[Dataset excerpts]
○ ○ ○ ○
(* ===== verification/Breaker.v ===== *)
(** * The circuit breaker

    Models [breaker.rs], [state.rs], [config.rs], [observer.rs], [clock.rs] and
    [registry.rs] of [crates/common/xai-circuit-breaker/src].

    The fields of [CircuitBreakerInner] that change are shared memory.  A method
    is a program: a tree whose nodes are single atomic operations (an atomic
    load, store, read-modify-write, one critical section of the window mutex,
    one reading of the clock, one call of the observer) and whose branches are
    their answers.  The same program runs alone or interleaved with others, one
    node at a time; the memory orderings of the source are not weaker than that
    for a single variable, and reorderings between variables are not modelled. *)

From S2P Require Import Prelude Text Window.
From Stdlib Require Import Ascii.

(** ** Data *)

Inductive BreakerState := Closed | Open | HalfOpen.

#[export] Instance BreakerState_eq_dec : EqDecision BreakerState.
Proof. solve_decision. Defined.

(** The [repr(u8)] discriminants. *)
Definition state_u8 (s : BreakerState) : Z :=
  match s with Closed => 0 | Open => 1 | HalfOpen => 2 end.

(** Release build: the [debug_assert] is compiled out. *)
Definition from_u8 (v : Z) : BreakerState :=
  if decide (v = 0)%Z then Closed
  else if decide (v = 1)%Z then Open
  else if decide (v = 2)%Z then HalfOpen
  else Closed.

Inductive Outcome := Success | Failure.

#[export] Instance Outcome_eq_dec : EqDecision Outcome.
Proof. solve_decision. Defined.

Record BreakerOpen := { retry_after : Duration }.

Record BreakerConfig := {
  window_duration : Duration;
  min_samples : Z;
  error_rate_threshold : f64;
  open_duration : Duration;
  half_open_max_probes : Z;
  failure_codes : gset Z;
  enabled : bool;
}.

Definition from_secs (n : Z) : Duration := (n * 10 ^ 9)%Z.
Definition from_millis (n : Z) : Duration := (n * 10 ^ 6)%Z.
(** [as_millis] is 128 bits wide; [as u64] truncates it. *)
Definition as_millis_u64 (d : Duration) : Z := wrap64 (d / 10 ^ 6).
Definition duration_saturating_sub (a b : Duration) : Duration := Z.max 0 (a - b).
Definition saturating_duration_since (a b : Instant) : Duration := Z.max 0 (a - b).

Definition DEFAULT_FAILURE_CODES : list Z := [429; 500; 502; 503; 504]%Z.
Definition default_failure_codes : gset Z := list_to_set DEFAULT_FAILURE_CODES.

Definition config_server : BreakerConfig := {|
  window_duration := from_secs 60; min_samples := 10; error_rate_threshold := f64_half;
  open_duration := from_secs 10; half_open_max_probes := 1;
  failure_codes := default_failure_codes; enabled := true |}.

Definition config_client : BreakerConfig := {|
  window_duration := from_secs 60; min_samples := 5; error_rate_threshold := f64_half;
  open_duration := from_secs 60; half_open_max_probes := 1;
  failure_codes := {[ 401%Z ]}; enabled := true |}.

Definition config_is_failure_status (c : BreakerConfig) (status : Z) : bool :=
  bool_decide (status ∈ failure_codes c).

(** Invalid entries are silently dropped. *)
Definition parse_failure_codes (s : string) : gset Z :=
  list_to_set (omap (λ c, parse_unsigned 16 (trim c)) (split_on ","%char s)).

(** The parse failure is logged; the log is not modelled. *)
Definition lookup_or {T} (parse : string → option T) (get : string → option string)
    (key : string) (default : T) : T :=
  match get key with
  | Some v => match parse v with Some parsed => parsed | None => default end
  | None => default
  end.

Definition from_lookup_with_prefix (prefix : string) (get : string → option string)
    : BreakerConfig :=
  let key k := prefix +:+ k in
  let codes := match get (key "FAILURE_CODES") with
               | Some raw =>
                   let codes := parse_failure_codes raw in
                   if decide (codes = ∅) then default_failure_codes else codes
               | None => default_failure_codes
               end in
  {| window_duration := from_secs (lookup_or (parse_unsigned 64) get (key "WINDOW_SECS") 60%Z);
     min_samples := lookup_or (parse_unsigned 64) get (key "MIN_SAMPLES") 10%Z;
     error_rate_threshold := lookup_or parse_f64 get (key "ERROR_RATE_THRESHOLD") f64_half;
     open_duration := from_secs (lookup_or (parse_unsigned 64) get (key "OPEN_DURATION_SECS") 10%Z);
     half_open_max_probes :=
       Z.max (lookup_or (parse_unsigned 64) get (key "HALF_OPEN_MAX_PROBES") 1%Z) 1;
     failure_codes := codes;
     enabled := lookup_or parse_bool get (key "ENABLED") true |}.

Definition from_env_with_prefix (env : string → option string) (prefix : string) : BreakerConfig :=
  from_lookup_with_prefix prefix env.
Definition from_env (env : string → option string) : BreakerConfig :=
  from_env_with_prefix env "CB_".

(** The callbacks of the [Observer] trait. *)
Inductive ObserverEvent :=
  | OnStateChange (old new : BreakerState) (reason : string)
  | OnProbeAdmission (allowed : bool)
  | OnOutcome (outcome : Outcome) (status : BreakerState).

(** ** Shared memory *)

(** The immutable part of [CircuitBreakerInner]: every clone of the handle has it. *)
Record CircuitBreaker := { cb_config : BreakerConfig; cb_baseline : Instant }.

(** The atomics, the window behind its mutex, the observer cell; and the
    world outside: the clock and the callbacks received by installed observers. *)
Record Shared := {
  sh_state : Z;
  sh_opened_at_millis : Z;
  sh_half_open_probes : Z;
  sh_probe_claimed_at_millis : Z;
  sh_is_open_fast : bool;
  sh_window : SlidingWindow;
  sh_observer : option nat;
  sh_clock : Instant;
  sh_callbacks : list (nat * ObserverEvent);
}.

Definition set_state (s : Shared) v : Shared := {|
  sh_state := v; sh_opened_at_millis := sh_opened_at_millis s;
  sh_half_open_probes := sh_half_open_probes s;
  sh_probe_claimed_at_millis := sh_probe_claimed_at_millis s;
  sh_is_open_fast := sh_is_open_fast s; sh_window := sh_window s; sh_observer := sh_observer s;
  sh_clock := sh_clock s; sh_callbacks := sh_callbacks s |}.
Definition set_opened (s : Shared) v : Shared := {|
  sh_state := sh_state s; sh_opened_at_millis := v;
  sh_half_open_probes := sh_half_open_probes s;
  sh_probe_claimed_at_millis := sh_probe_claimed_at_millis s;
  sh_is_open_fast := sh_is_open_fast s; sh_window := sh_window s; sh_observer := sh_observer s;
  sh_clock := sh_clock s; sh_callbacks := sh_callbacks s |}.
Definition set_probes (s : Shared) v : Shared := {|
  sh_state := sh_state s; sh_opened_at_millis := sh_opened_at_millis s;
  sh_half_open_probes := v;
  sh_probe_claimed_at_millis := sh_probe_claimed_at_millis s;
  sh_is_open_fast := sh_is_open_fast s; sh_window := sh_window s; sh_observer := sh_observer s;
  sh_clock := sh_clock s; sh_callbacks := sh_callbacks s |}.
Definition set_claimed (s : Shared) v : Shared := {|
  sh_state := sh_state s; sh_opened_at_millis := sh_opened_at_millis s;
  sh_half_open_probes := sh_half_open_probes s; sh_probe_claimed_at_millis := v;
  sh_is_open_fast := sh_is_open_fast s; sh_window := sh_window s; sh_observer := sh_observer s;
  sh_clock := sh_clock s; sh_callbacks := sh_callbacks s |}.
Definition set_fast (s : Shared) v : Shared := {|
  sh_state := sh_state s; sh_opened_at_millis := sh_opened_at_millis s;
  sh_half_open_probes := sh_half_open_probes s;
  sh_probe_claimed_at_millis := sh_probe_claimed_at_millis s; sh_is_open_fast := v;
  sh_window := sh_window s; sh_observer := sh_observer s; sh_clock := sh_clock s;
  sh_callbacks := sh_callbacks s |}.
Definition set_window (s : Shared) v : Shared := {|
  sh_state := sh_state s; sh_opened_at_millis := sh_opened_at_millis s;
  sh_half_open_probes := sh_half_open_probes s;
  sh_probe_claimed_at_millis := sh_probe_claimed_at_millis s;
  sh_is_open_fast := sh_is_open_fast s; sh_window := v; sh_observer := sh_observer s;
  sh_clock := sh_clock s; sh_callbacks := sh_callbacks s |}.
Definition set_observer (s : Shared) v : Shared := {|
  sh_state := sh_state s; sh_opened_at_millis := sh_opened_at_millis s;
  sh_half_open_probes := sh_half_open_probes s;
  sh_probe_claimed_at_millis := sh_probe_claimed_at_millis s;
  sh_is_open_fast := sh_is_open_fast s; sh_window := sh_window s; sh_observer := v;
  sh_clock := sh_clock s; sh_callbacks := sh_callbacks s |}.
Definition set_clock (s : Shared) v : Shared := {|
  sh_state := sh_state s; sh_opened_at_millis := sh_opened_at_millis s;
  sh_half_open_probes := sh_half_open_probes s;
  sh_probe_claimed_at_millis := sh_probe_claimed_at_millis s;
  sh_is_open_fast := sh_is_open_fast s; sh_window := sh_window s; sh_observer := sh_observer s;
  sh_clock := v; sh_callbacks := sh_callbacks s |}.
Definition add_callback (s : Shared) v : Shared := {|
  sh_state := sh_state s; sh_opened_at_millis := sh_opened_at_millis s;
  sh_half_open_probes := sh_half_open_probes s;
  sh_probe_claimed_at_millis := sh_probe_claimed_at_millis s;
  sh_is_open_fast := sh_is_open_fast s; sh_window := sh_window s; sh_observer := sh_observer s;
  sh_clock := sh_clock s; sh_callbacks := sh_callbacks s ++ [v] |}.

(** ** Atomic operations and programs *)

Inductive op : Type → Type :=
  | LoadState : op Z
  | StoreState (v : Z) : op unit
  | CasState (from to : Z) : op bool
  | LoadOpened : op Z
  | StoreOpened (v : Z) : op unit
  | FetchAddProbes : op Z
  | FetchSubProbes : op Z
  | StoreProbes (v : Z) : op unit
  | LoadClaimed : op Z
  | StoreClaimed (v : Z) : op unit
  | CasClaimed (from to : Z) : op bool
  | LoadFast : op bool
  | StoreFast (b : bool) : op unit
  | LockedWindow {R} (f : SlidingWindow → R * SlidingWindow) : op R
  | ClockNow : op Instant
  | InstallObserver (o : nat) : op unit
  | Notify (e : ObserverEvent) : op unit.

Definition exec {R} (o : op R) (s : Shared) : R * Shared :=
  match o in op R return R * Shared with
  | LoadState => (sh_state s, s)
  | StoreState v => ((), set_state s v)
  | CasState from to =>
      if decide (sh_state s = from) then (true, set_state s to) else (false, s)
  | LoadOpened => (sh_opened_at_millis s, s)
  | StoreOpened v => ((), set_opened s v)
  | FetchAddProbes =>
      (sh_half_open_probes s, set_probes s (wrapping_add (sh_half_open_probes s) 1))
  | FetchSubProbes =>
      (sh_half_open_probes s, set_probes s (wrapping_sub (sh_half_open_probes s) 1))
  | StoreProbes v => ((), set_probes s v)
  | LoadClaimed => (sh_probe_claimed_at_millis s, s)
  | StoreClaimed v => ((), set_claimed s v)
  | CasClaimed from to =>
      if decide (sh_probe_claimed_at_millis s = from) then (true, set_claimed s to)
      else (false, s)
  | LoadFast => (sh_is_open_fast s, s)
  | StoreFast b => ((), set_fast s b)
  | LockedWindow f => let '(r, w) := f (sh_window s) in (r, set_window s w)
  | ClockNow => (sh_clock s, s)
  | InstallObserver o =>
      ((), match sh_observer s with Some _ => s | None => set_observer s (Some o) end)
  | Notify e =>
      ((), match sh_observer s with Some o => add_callback s (o, e) | None => s end)
  end.

Inductive prog (A : Type) :=
  | Ret (a : A)
  | Do {R} (o : op R) (k : R → prog A).
Arguments Ret {_} _.
Arguments Do {_ _} _ _.

Fixpoint prog_bind {A B} (p : prog A) (f : A → prog B) : prog B :=
  match p with
  | Ret a => f a
  | Do o k => Do o (λ r, prog_bind (k r) f)
  end.

#[export] Instance prog_mret : MRet prog := λ A a, Ret a.
#[export] Instance prog_mbind : MBind prog := λ A B f p, prog_bind p f.

Definition act {R} (o : op R) : prog R := Do o Ret.

(** ** The methods *)

Section methods.
Context (cb : CircuitBreaker).
Let cfg : BreakerConfig := cb_config cb.

Definition state : prog BreakerState := v ← act LoadState; mret (from_u8 v).

Definition is_open : prog bool := act LoadFast.

Definition elapsed_millis_at (now : Instant) : Z :=
  as_millis_u64 (saturating_duration_since now (cb_baseline cb)).

Definition elapsed_millis : prog Z := now ← act ClockNow; mret (elapsed_millis_at now).

(** Inside the critical section of [record] in the closed state. *)
Definition sample (is_failure : bool) (now : Instant) (w : SlidingWindow) : SlidingWindow :=
  window_evict (window_push w is_failure now) (window_duration cfg) now.

Definition should_trip (w : SlidingWindow) : bool :=
  bool_decide (min_samples cfg ≤ window_sample_count w)%Z
  && f64_ge (window_error_rate w) (error_rate_threshold cfg).

Definition trip (prev : BreakerState) (reason : string) : prog unit :=
  _ ← act (StoreState (state_u8 Open));
  now ← elapsed_millis;
  _ ← act (StoreOpened now);
  _ ← act (StoreProbes 0);
  _ ← act (StoreFast true);
  if decide (prev ≠ Open) then act (Notify (OnStateChange prev Open reason)) else mret ().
○ ○ ○ ○
● **Action item**
Go through the records from the first line and copy each one exactly, ending after the line that contains "The fields of". Give nothing else.

● **Solution below**
(* ===== verification/Breaker.v ===== *)
(** * The circuit breaker

    Models [breaker.rs], [state.rs], [config.rs], [observer.rs], [clock.rs] and
    [registry.rs] of [crates/common/xai-circuit-breaker/src].

    The fields of [CircuitBreakerInner] that change are shared memory.  A method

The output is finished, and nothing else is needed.